6.3 Experimental results

First, a t-test was conducted at the 5% significance level on the number of Cups found by the 2D and 3D search and on the questionnaire contents at the end of the search, and no significant differences were found. Next, the Table 7 shows the totalization of the results of the questionnaire at the end of all experiments.

From the free comments, we obtained the following comment: “It was easier to find objects in 3D, but 2D was easier to operate because it was harder to get sickness.” The results of the questionnaire suggested the effectiveness of the 3D images as well as points that need to be improved. Furthermore, this experiment shows that in 3D images with YOLO added, the results recognized by the left and right cameras are not always displayed at the same timing, and in this case, the operator feels flickering in the image.

Table 7 Totalization of the results of the questionnaire at the end of all experiments

6.4 Consideration

This experimental examination did not necessarily indicate that 3D is more useful. A report surveying over 150 previous studies on robot teleoperation [6] states that stereo cameras and stereoscopic displays are particularly effective in confined spaces such as the collapsed World Trade Center [7]. Therefore, in a relatively wide and monotonous search environment such as the one set up in this experiment, we think that there was no significant difference between 2D and 3D.

Next, we examine how to prevent images from flickering when displayed in 3D. The Table 8 shows the patterns that can be presented to the operator when the recognition results differ between the left and right images. To simply prevent flickering of the image, a method of outputting it to the operator only when the same recognition result is output on the left and right sides could be considered. This recognition pattern is called the AND Pattern. However, if the images presented to the operator are only AND Pattern, the operator will not experience flickering, but only results that match the recognition results of both eyes will be output, resulting in fewer objects being output and the possibility of missing the object to be searched.

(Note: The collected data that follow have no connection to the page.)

(* ===== verification/ForkSpec.v ===== *)
(** * Duplicating an address space, page by page

    What [duppage] does to the two address spaces, and the loop of [fork]. *)

From S2P Require Import Prelude Mem CString Mmu KState Printf Pmap VmInv VmSpec VmLife Environ Sched Syscall Trap EnvInv EnvFree SchedSpec UserMem SysSpec User UserSpec UserVm Fork.

(** ** Permissions *)

(** The permissions [duppage] computes from an entry, and the entry they make. *)
Definition cow_perm (v : Z) : Z :=
  if has v PTE_SHARE then Z.lor (Z.land v PTE_SYSCALL) PTE_SHARE
  else if has (Z.land v PTE_SYSCALL) PTE_W
  then Z.lor (Z.land (Z.land v PTE_SYSCALL) (Z.lnot PTE_W)) PTE_COW
  else Z.land v PTE_SYSCALL.
Definition cow_pte (v : Z) : Z := mkpte (v / PGSIZE * PGSIZE) (cow_perm v).

(** What the child and the parent have after the page behind [o] was duplicated. *)
Definition child_pte (o : option Z) : option Z :=
  match o with Some v => if has v PTE_U then Some (cow_pte v) else None | None => None end.
Definition parent_pte (o : option Z) : option Z :=
  match o with
  | Some v => if has v PTE_U && has (cow_perm v) PTE_COW then Some (cow_pte v) else Some v
  | None => None
  end.

(** Flags only look at the twelve low bits that a system call may set. *)
Lemma has_mask v f : Z.land f PTE_SYSCALL = f -> has (Z.land v PTE_SYSCALL) f = has v f.
Proof. intros Hf. unfold has. by rewrite <- Z.land_assoc, (Z.land_comm PTE_SYSCALL), Hf. Qed.
Lemma cow_perm_mask v : cow_perm (Z.land v PTE_SYSCALL) = cow_perm v.
Proof.
  unfold cow_perm. rewrite <- Z.land_assoc, Z.land_diag, has_mask by done. done.
Qed.
Lemma placed_keep m m' b a o args :
  (forall x, b + a <= x < b + a + 4 * Z.of_nat (length args) \/ b + o <= x < b + o + args_size args -> ld8 m' x = ld8 m x) ->
  placed m b a o args -> placed m' b a o args.
Proof.
  revert a o. induction args as [|l args IH]; intros a o Hx; [done|]. cbn [placed length args_size foldr] in *.
  fold (args_size args) in Hx. pose proof (args_size_nonneg args) as Hn.
  intros (Hp & Hs & Hr). split; [rewrite <- Hp; apply ld32_same; intros; apply Hx; lia|]. split.
  - revert Hs. apply cstr_frame. intros x Hr'. apply Hx. lia.
  - revert Hr. apply IH. intros x Hr'. apply Hx. lia.
Qed.

Lemma placed_lookup m b a o args i l : placed m b a o args -> args !! i = Some l ->
  exists o', ld32 m (b + a + 4 * Z.of_nat i) = USTACK + o' /\ cstr m (b + o') l /\
    o <= o' /\ o' + Z.of_nat (length l) + 1 <= o + args_size args.
Proof.
  revert a o i. induction args as [|l0 args IH]; intros a o [|i] Hp Hi; [done | done | |];
    cbn [placed args_size foldr] in *; fold (args_size args); destruct Hp as (Hw & Hs & Hr).
  - injection Hi as <-. exists o. pose proof (args_size_nonneg args). rewrite Z.add_0_r. split_and!; [done | done | lia | lia].
  - destruct (IH _ _ i Hr Hi) as (o' & Hw' & Hs' & Hlo & Hhi). exists o'.
    replace (b + a + 4 * Z.of_nat (S i)) with (b + (a + 4) + 4 * Z.of_nat i) by lia.
    split_and!; [done | done | lia | lia].
Qed.
(** A change of cached bytes is a change of the contents. *)
Lemma sees_store s v n m' v' :
  sees s v n -> (forall a, on_disk n a -> v' a = if bool_decide (blk a ∈ cached s) then ld8 m' a else v a) ->
  v32 v' (s_nblocks SB) = n -> sees (s <| fmem := m' |>) v' n.
Proof.
  intros Hs Hv Hn. constructor; try apply Hs; [done|]. intros a Ha. rewrite Hv by done.
  rewrite <- (se_view _ _ _ Hs a Ha). unfold view. simpl. case_bool_decide; done.
Qed.

Lemma fst32_run s v n a x :
  sees s v n -> on_disk n a -> a mod 4 = 0 -> a <> s_nblocks SB ->
  exists s', fst32 a x s = Ok tt s' /\ sees s' (vst32 v a x) n.
Proof.
  intros Hs Ha Ha4 Hne. destruct (touch_spec s v n a Hs Ha) as (s' & Hrun & Hs' & Hc).
  unfold fst32. urw Hrun. eexists. split; [done|]. apply (sees_store s' v n); [done | |].
  - intros b Hb. unfold vst32. rewrite ld8_st32.
    destruct ((a <=? b) && (b <? a + 4)) eqn:E.
    + zbool. rewrite bool_decide_eq_true_2.
      * unfold w32. replace (x mod 2 ^ 32 / 2 ^ (8 * (b - a))) with ((x / 2 ^ (8 * (b - a))) mod 2 ^ (32 - 8 * (b - a))).
        { assert (Hi : b - a = 0 \/ b - a = 1 \/ b - a = 2 \/ b - a = 3) by lia.
          destruct Hi as [-> | [-> | [-> | ->]]]; zlia. }
        assert (Hi : b - a = 0 \/ b - a = 1 \/ b - a = 2 \/ b - a = 3) by lia.
        destruct Hi as [-> | [-> | [-> | ->]]]; zlia.
      * replace b with (a + (b - a)) by lia. by rewrite same_block by lia.
    + case_bool_decide; [|done]. by rewrite (cached_byte s' v n).
  - rewrite <- (se_nblocks _ _ _ Hs). unfold v32, vst32.
    assert (s_nblocks SB mod 4 = 0) by done.
    assert (Hd : s_nblocks SB + 4 <= a \/ a + 4 <= s_nblocks SB) by zlia.
    repeat match goal with |- context [(a <=? ?b) && (?b <? a + 4)] =>
      destruct (Z.leb_spec a b), (Z.ltb_spec b (a + 4)); try lia; cbn [andb] end; reflexivity.
Qed.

On the other hand, the method used in this experiment, which presents the results to the operator even when the recognition results differ between the left and right images, outputs all object recognition results in the left and right images, even though the operator may experience flickering, so the possibility that the operator will miss the target object is low. This recognition pattern is called the OR Pattern. Considering the merits and demerits of the AND Pattern and OR Pattern in consideration of the operator’s recognition ability, the AND Pattern is effective when the number of recognition targets is large, while the OR Pattern is effective when the number of recognition targets is small. Therefore, it is appropriate to set a threshold value according to the number of recognition target objects in the environment and switch between AND Pattern and OR Pattern to present BBs to an operator.

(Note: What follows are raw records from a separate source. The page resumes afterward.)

(* ===== verification/FsSpec.v ===== *)
(** * What the file system's operations do

    Each operation of [fs/fs.c] as a function of the contents of the disk. *)

From S2P Require Import Prelude Mem CString Mmu KState UState Fs FsInv.

(** ** The bitmap *)

Definition bm (b : Z) : Z := baddr 2 + 4 * (b / 32).
Definition is_free (v : contents) (b : Z) : bool := negb (Z.testbit (v32 v (bm b)) (b mod 32)).
Definition mark (v : contents) (b : Z) : contents :=
  vst32 v (bm b) (Z.lor (v32 v (bm b)) (w32 (Z.shiftl 1 (b mod 32)))).

(** The first free block, in the order the search looks at them. *)
Definition first_free (v : contents) (n : Z) : option Z := List.find (is_free v) (seqZ 2 (n - 2)).

Lemma v32_vst32_eq v a x : v32 (vst32 v a x) a = w32 x.
Proof.
  unfold v32, vst32. pose proof (w32_bound x).
  repeat match goal with |- context [(?p <=? ?b) && (?b <? ?q)] =>
    destruct (Z.leb_spec p b), (Z.ltb_spec b q); try lia; cbn [andb] end.
  rewrite Z.sub_diag. replace (a + 1 - a) with 1 by lia. replace (a + 2 - a) with 2 by lia.
  replace (a + 3 - a) with 3 by lia. zlia.
Qed.
Lemma v32_vst32_ne v a x b : a + 4 <= b \/ b + 4 <= a -> v32 (vst32 v a x) b = v32 v b.
Proof.
  intros. unfold v32, vst32.
  repeat match goal with |- context [(?p <=? ?c) && (?c <? ?q)] =>
    destruct (Z.leb_spec p c), (Z.ltb_spec c q); try lia; cbn [andb] end; reflexivity.
Qed.
Lemma v32_vzero_in v a b : a <= b -> b + 4 <= a + BLKSIZE -> v32 (vzero v a) b = 0.
Proof.
  intros. unfold v32, vzero.
  repeat match goal with |- context [(?p <=? ?c) && (?c <? ?q)] =>
    destruct (Z.leb_spec p c), (Z.ltb_spec c q); try lia; cbn [andb] end; reflexivity.
Qed.
Lemma v32_vzero_out v a b : b + 4 <= a \/ a + BLKSIZE <= b -> v32 (vzero v a) b = v32 v b.
Proof.
  intros. unfold v32, vzero.
  repeat match goal with |- context [(?p <=? ?c) && (?c <? ?q)] =>
    destruct (Z.leb_spec p c), (Z.ltb_spec c q); try lia; cbn [andb] end; reflexivity.
Qed.

Lemma bit_test w k : 0 <= k < 32 -> (Z.land w (w32 (Z.shiftl 1 k)) =? 0) = negb (Z.testbit w k).
Proof.
  intros Hk. rewrite Z.shiftl_1_l, w32_small by (split; [lia | apply Z.pow_lt_mono_r; lia]).
  pose proof (has_pow2 w k ltac:(lia)) as Hh. unfold has in Hh.
  rewrite <- Hh. by rewrite negb_involutive.
Qed.

Section fsspec.
Context `{Disk}.

Lemma v32_range s v n a : sees s v n -> on_disk n a -> a mod 4 = 0 -> 0 <= v32 v a < 2 ^ 32.
Proof.
  intros Hs Ha Ha4. unfold v32.
  pose proof (sees_byte s v n a Hs Ha).
  pose proof (sees_byte s v n (a + 1) Hs ltac:(apply on_disk_word; done || lia)).
  pose proof (sees_byte s v n (a + 2) Hs ltac:(apply on_disk_word; done || lia)).
  pose proof (sees_byte s v n (a + 3) Hs ltac:(apply on_disk_word; done || lia)). lia.
Qed.

Lemma bm_on_disk n b : 3 <= n -> 0 <= b < n -> on_disk n (bm b) /\ bm b mod 4 = 0.
Proof. unfold on_disk, bm, baddr, DISKMAP, BLKSIZE, PGSIZE. intros. zlia. Qed.

Lemma bm_not_super b : 0 <= b -> s_nblocks SB + 4 <= bm b.
Proof. unfold bm, s_nblocks, SB, baddr, BLKSIZE, PGSIZE. intros. zlia. Qed.

Lemma is_free_mark s v n b b' :
  sees s v n -> 0 <= b < n -> 0 <= b' < n ->
  is_free (mark v b) b' = negb (b' =? b) && is_free v b'.
Proof.
  intros Hs Hb Hb'. pose proof (se_n _ _ _ Hs) as Hn.
  destruct (bm_on_disk n b ltac:(lia) Hb) as [Hd Hd4]. pose proof (v32_range s v n _ Hs Hd Hd4) as Hr.
  unfold is_free, mark. pose proof (Z.mod_pos_bound b 32 ltac:(lia)).
  pose proof (Z.mod_pos_bound b' 32 ltac:(lia)).
  destruct (Z.eq_dec (b / 32) (b' / 32)) as [Hq | Hq].
  - assert (Hbm : bm b' = bm b) by (unfold bm; by rewrite Hq). rewrite Hbm, v32_vst32_eq.
    rewrite Z.shiftl_1_l, (w32_small (2 ^ _)) by (split; [lia | apply Z.pow_lt_mono_r; lia]).
    rewrite w32_small.
    2:{ apply lor_bound; [lia | exact Hr |]. split; [lia | apply Z.pow_lt_mono_r; lia]. }
    rewrite Z.lor_spec, Z.pow2_bits_eqb by lia.
    destruct (Z.eqb_spec b' b) as [-> | Hne]; cbn [negb andb].
    + rewrite Z.eqb_refl, orb_true_r. done.
    + destruct (Z.eqb_spec (b mod 32) (b' mod 32)); [exfalso; zlia|]. by rewrite orb_false_r.
  - rewrite v32_vst32_ne by (unfold bm; lia).
    destruct (Z.eqb_spec b' b) as [-> | Hne]; [done|]. done.
Qed.

Lemma block_is_free_run s v n b :
  sees s v n -> 0 <= b < n ->
  exists s', block_is_free b s = Ok (is_free v b) s' /\ sees s' v n.
Proof.
  intros Hs Hb. pose proof (se_n _ _ _ Hs) as Hn. unfold block_is_free. ub. rewrite (se_super _ _ _ Hs).
  destruct (SB_on_disk n ltac:(lia)) as (Hd & Hd4 & _).
  destruct (fld32_run s v n _ Hs Hd Hd4) as (s1 & R1 & Hs1). urw R1. rewrite (se_nblocks _ _ _ Hs).
  destruct (Z.geb_spec b n); [lia|]. ub. rewrite (se_bitmap _ _ _ Hs1).
  destruct (bm_on_disk n b ltac:(lia) Hb) as [Hm Hm4].
  destruct (fld32_run s1 v n _ Hs1 Hm Hm4) as (s2 & R2 & Hs2). fold (bm b). urw R2.
  exists s2. split; [|done]. unfold mret, U_ret. f_equal.
  apply bit_test. apply Z.mod_pos_bound. lia.
Qed.

Lemma block_is_free_bad s v n b :
  sees s v n -> n <= b -> exists s', block_is_free b s = Panics "block_is_free: block out of range" s'.
Proof.
  intros Hs Hb. pose proof (se_n _ _ _ Hs) as Hn. unfold block_is_free. ub. rewrite (se_super _ _ _ Hs).
  destruct (SB_on_disk n ltac:(lia)) as (Hd & Hd4 & _).
  destruct (fld32_run s v n _ Hs Hd Hd4) as (s1 & R1 & Hs1). urw R1. rewrite (se_nblocks _ _ _ Hs).
  destruct (Z.geb_spec b n); [|lia]. by exists s1.
Qed.

(** The search for a free block, from [i] on. *)
Lemma alloc_block_from fuel i k s v n :
  sees s v n -> 2 <= i <= n -> n - i = Z.of_nat k -> (k < fuel)%nat ->
  exists s',
    uloop fuel (fun blockno =>
      sp ← uget super;
      match sp with
      | None => ustop (Fault 4)
      | Some sp =>
          n ← fld32 (s_nblocks sp);
          if blockno <? n then
            free ← block_is_free blockno;
            if (free : bool) then
              bm ← uget bitmap;
              w ← fld32 (bm + 4 * (blockno / 32));
              fst32 (bm + 4 * (blockno / 32)) (Z.lor w (w32 (Z.shiftl 1 (blockno mod 32))));;
              mret (inr blockno)
            else mret (inl (blockno + 1))
          else mret (inr (- E_NO_DISK))
      end) i s =
    Ok (match List.find (is_free v) (seqZ i (Z.of_nat k)) with Some b => b | None => - E_NO_DISK end) s' /\
    sees s' (match List.find (is_free v) (seqZ i (Z.of_nat k)) with Some b => mark v b | None => v end) n.
Proof.
  revert i k s. induction fuel as [|fuel IH]; intros i k s Hs Hi Hk Hf; [lia|].
  pose proof (se_n _ _ _ Hs) as Hn. cbn [uloop]. rewrite ubind_assoc. ub. rewrite (se_super _ _ _ Hs).
  destruct (SB_on_disk n ltac:(lia)) as (Hd & Hd4 & _). rewrite ubind_assoc.
  destruct (fld32_run s v n _ Hs Hd Hd4) as (s1 & R1 & Hs1). urw R1. rewrite (se_nblocks _ _ _ Hs).
  destruct (Z.ltb_spec i n) as [Hlt | Hge].
  2:{ assert (k = 0%nat) as -> by lia. exists s1. done. }
  destruct k as [|k]; [lia|]. rewrite seqZ_cons by lia. cbn [List.find].
  destruct (block_is_free_run s1 v n i Hs1 ltac:(lia)) as (s2 & R2 & Hs2). rewrite ubind_assoc. urw R2.
  destruct (is_free v i).
  - rewrite ubind_assoc. ub. rewrite (se_bitmap _ _ _ Hs2). fold (bm i).
    destruct (bm_on_disk n i ltac:(lia) ltac:(lia)) as [Hm Hm4]. rewrite ubind_assoc.
    destruct (fld32_run s2 v n _ Hs2 Hm Hm4) as (s3 & R3 & Hs3). urw R3. rewrite ubind_assoc.
    destruct (fst32_run s3 v n (bm i) (Z.lor (v32 v (bm i)) (w32 (Z.shiftl 1 (i mod 32)))) Hs3 Hm Hm4)
      as (s4 & R4 & Hs4); [pose proof (bm_not_super i ltac:(lia)); lia|].
    urw R4. exists s4. split; [done | exact Hs4].
  - ub. replace (Z.pred (Z.of_nat (S k))) with (Z.of_nat k) by lia.
    apply (IH (i + 1) k s2 Hs2); lia.
Qed.

(** [alloc_block] takes the first free block from block 2 on, marks it and nothing else
    in use, and reports [-E_NO_DISK], changing nothing, exactly when no block is free. *)
Lemma alloc_block_run s v n :
  sees s v n ->
  exists s', match first_free v n with
    | Some b => alloc_block s = Ok b s' /\ sees s' (mark v b) n
    | None => alloc_block s = Ok (- E_NO_DISK) s' /\ sees s' v n
    end.
Proof.
  intros Hs. pose proof (se_n _ _ _ Hs) as Hn. change (DISKSIZE / BLKSIZE) with 786432 in Hn.
  destruct (alloc_block_from (S (Z.to_nat (DISKSIZE / BLKSIZE))) 2 (Z.to_nat (n - 2)) s v n Hs)
    as (s' & Hrun & Hs').
  - lia.
  - lia.
  - change (DISKSIZE / BLKSIZE) with 786432. lia.
  - rewrite Z2Nat.id in Hrun, Hs' by lia. exists s'. unfold first_free.
    destruct (List.find (is_free v) (seqZ 2 (n - 2))); split; done.
Qed.

Lemma first_free_some v n b : first_free v n = Some b -> 2 <= b < n /\ is_free v b = true.
Proof.
  unfold first_free. intros Hf. apply find_some in Hf as [Hi Hb].
  apply list_elem_of_In, elem_of_seqZ in Hi. split; [lia | done].
Qed.
Lemma first_free_least v n b b' : first_free v n = Some b -> 2 <= b' < b -> is_free v b' = false.
Proof.
  unfold first_free. intros Hf Hb'.
  assert (Hgen : forall k i, 2 <= i -> List.find (is_free v) (seqZ i (Z.of_nat k)) = Some b ->
    i <= b' -> is_free v b' = false).
  { induction k as [|k IH]; intros i Hi; [done|]. rewrite seqZ_cons by lia. cbn [List.find].
    destruct (is_free v i) eqn:E; [intros [= ->]; lia|]. intros Hfi Hib.
    destruct (decide (i = b')) as [-> |]; [done|].
    replace (Z.pred (Z.of_nat (S k))) with (Z.of_nat k) in Hfi by lia. apply (IH (Z.succ i)); [lia | done | lia]. }
  destruct (Z.le_gt_cases 0 (n - 2)).
  - apply (Hgen (Z.to_nat (n - 2)) 2); [lia | by rewrite Z2Nat.id by lia | lia].
  - unfold seqZ in Hf. replace (Z.to_nat (n - 2)) with 0%nat in Hf by lia. done.
Qed.
Lemma first_free_none v n b : first_free v n = None -> 2 <= b < n -> is_free v b = false.
Proof.
  unfold first_free. intros Hf Hb. eapply find_none in Hf; [exact Hf|].
  apply list_elem_of_In, elem_of_seqZ. lia.
Qed.

(** ** Giving a block to a slot *)

(** A block that the search for free blocks will not hand out. *)
Definition used (v : contents) (b : Z) : Prop := b = 1 \/ is_free v b = false.
(** The blocks that hold the bitmap are marked in it. *)
Definition bitmap_used (v : contents) (n : Z) : Prop := forall b, 0 <= b < n -> used v (blk (bm b)).

(** An address where a block number is kept. *)
Record slot_ok (v : contents) (n a : Z) : Prop := {
  sl_disk : on_disk n a;
  sl_align : a mod 4 = 0;
  sl_super : SB + 8 <= a;
  sl_used : used v (blk a) }.

(** Block [b], marked, zeroed, and entered at [a]. *)
Definition fill (v : contents) (a b : Z) : contents := vzero (vst32 (mark v b) a b) (baddr b).

Lemma alloc_fill_run (g : Z -> Z) s v n a :
  sees s v n -> slot_ok v n a ->
  exists s', match first_free v n with
  | Some b => (r ← alloc_block; if r <? 0 then mret (g r) else
                fst32 a r;; x ← diskaddr r; fzero x;; mret 0) s = Ok 0 s' /\ sees s' (fill v a b) n
  | None => (r ← alloc_block; if r <? 0 then mret (g r) else
                fst32 a r;; x ← diskaddr r; fzero x;; mret 0) s = Ok (g (- E_NO_DISK)) s' /\ sees s' v n
  end.
Proof.
  intros Hs [Hd Ha4 Hsup _]. destruct (alloc_block_run s v n Hs) as (s1 & H1).
  destruct (first_free v n) as [b|] eqn:Ef; destruct H1 as [R1 Hs1]; urw R1.
  2:{ by exists s1. }
  destruct (first_free_some _ _ _ Ef) as [Hb _]. destruct (Z.ltb_spec b 0); [lia|].
  destruct (fst32_run s1 (mark v b) n a b Hs1 Hd Ha4) as (s2 & R2 & Hs2).
  { unfold s_nblocks. lia. }
  urw R2. urw (diskaddr_run s2 _ n b Hs2 ltac:(lia)).
  destruct (fzero_run s2 _ n b Hs2 ltac:(lia)) as (s3 & R3 & Hs3). urw R3. by exists s3.
Qed.

Lemma blk_bounds a : baddr (blk a) <= a < baddr (blk a) + BLKSIZE.
Proof. unfold baddr, blk, BLKSIZE, PGSIZE. zlia. Qed.

Lemma fill_slot s v n a b :
  sees s v n -> slot_ok v n a -> first_free v n = Some b -> v32 (fill v a b) a = b.
Proof.
  intros Hs [Hd Ha4 Hsup Hu] Hf. destruct (first_free_some _ _ _ Hf) as [Hb Hfree].
  pose proof (se_n _ _ _ Hs) as Hn. change (DISKSIZE / BLKSIZE) with 786432 in Hn.
  assert (Hne : blk a <> b) by (intros Heq; destruct Hu as [Hu | Hu]; [lia | congruence]).
  unfold fill. pose proof (blk_bounds a). rewrite v32_vzero_out.
  - rewrite v32_vst32_eq. apply w32_small. lia.
  - unfold baddr, DISKMAP, BLKSIZE, PGSIZE in *. zlia.
Qed.

(** Any other word outside the new block and the bitmap is what it was. *)
Lemma fill_other v a b x :
  x mod 4 = 0 -> a mod 4 = 0 -> x <> a -> x <> bm b -> blk x <> b ->
  v32 (fill v a b) x = v32 v x.
Proof.
  intros Hx Ha Hxa Hxb Hne. unfold fill, mark. pose proof (blk_bounds x).
  assert (bm b mod 4 = 0) by (unfold bm, baddr, DISKMAP, BLKSIZE, PGSIZE; zlia).
  rewrite v32_vzero_out by (unfold baddr, DISKMAP, BLKSIZE, PGSIZE in *; zlia).
  rewrite !v32_vst32_ne by zlia. done.
Qed.

(** The new block holds only zero bytes. *)
Lemma fill_zero v a b i : 0 <= i < BLKSIZE -> fill v a b (baddr b + i) = 0.
Proof.
  intros Hi. unfold fill, vzero.
  destruct (Z.leb_spec (baddr b) (baddr b + i)), (Z.ltb_spec (baddr b + i) (baddr b + BLKSIZE)); lia || done.
Qed.

(** Every byte but those of the new block, the slot and one bitmap word. *)
Lemma fill_byte v a b x :
  ~ (a <= x < a + 4) -> ~ (bm b <= x < bm b + 4) -> blk x <> b -> fill v a b x = v x.
Proof.
  intros H1 H2 H3. unfold fill, mark, vzero, vst32. pose proof (blk_bounds x).
  destruct (Z.leb_spec (baddr b) x), (Z.ltb_spec x (baddr b + BLKSIZE)); cbn [andb];
    try (exfalso; unfold baddr, BLKSIZE, PGSIZE in *; zlia);
    destruct (Z.leb_spec a x), (Z.ltb_spec x (a + 4)); try lia; cbn [andb];
    destruct (Z.leb_spec (bm b) x), (Z.ltb_spec x (bm b + 4)); try lia; done.
Qed.

(** The blocks of the bitmap. *)
Definition bitmap_block (n b : Z) : Prop := exists b', 0 <= b' < n /\ b = blk (bm b').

Table 8 Recognition pattern

7 Conclusion

In the first half part of this paper, we examined the effect of presentation method by YOLO, a deep learning algorithm, and its recognition results to an operator wearing HMD. Three methods of presentation were set for the experiment: no display of object recognition as method \(\upalpha\), display only one object recognition result as method \(\upbeta\), and display 80 kinds of object recognition results as method \(\upgamma\). The step in the experiment are as follows: (1) remotely controlling a mobile robot in a specified search area, (2) finding three Cups, and (3) returning to the starting position. The questionnaire results indicated that the method \(\upbeta\), which displays only one object recognition result, was useful in this experiment. In the second half of this paper, we constructed a system to present 3D images with YOLO added. We explained the structure of the system and numerically proved that the depth of the system was represented. In the experiment, two methods of displaying were set up: 2D images with BBs by YOLO and 3D images with BBs by YOLO. The steps of the experiment consisted of remotely operating a mobile robot within a specified search area and finding as many cups as possible within a time limit.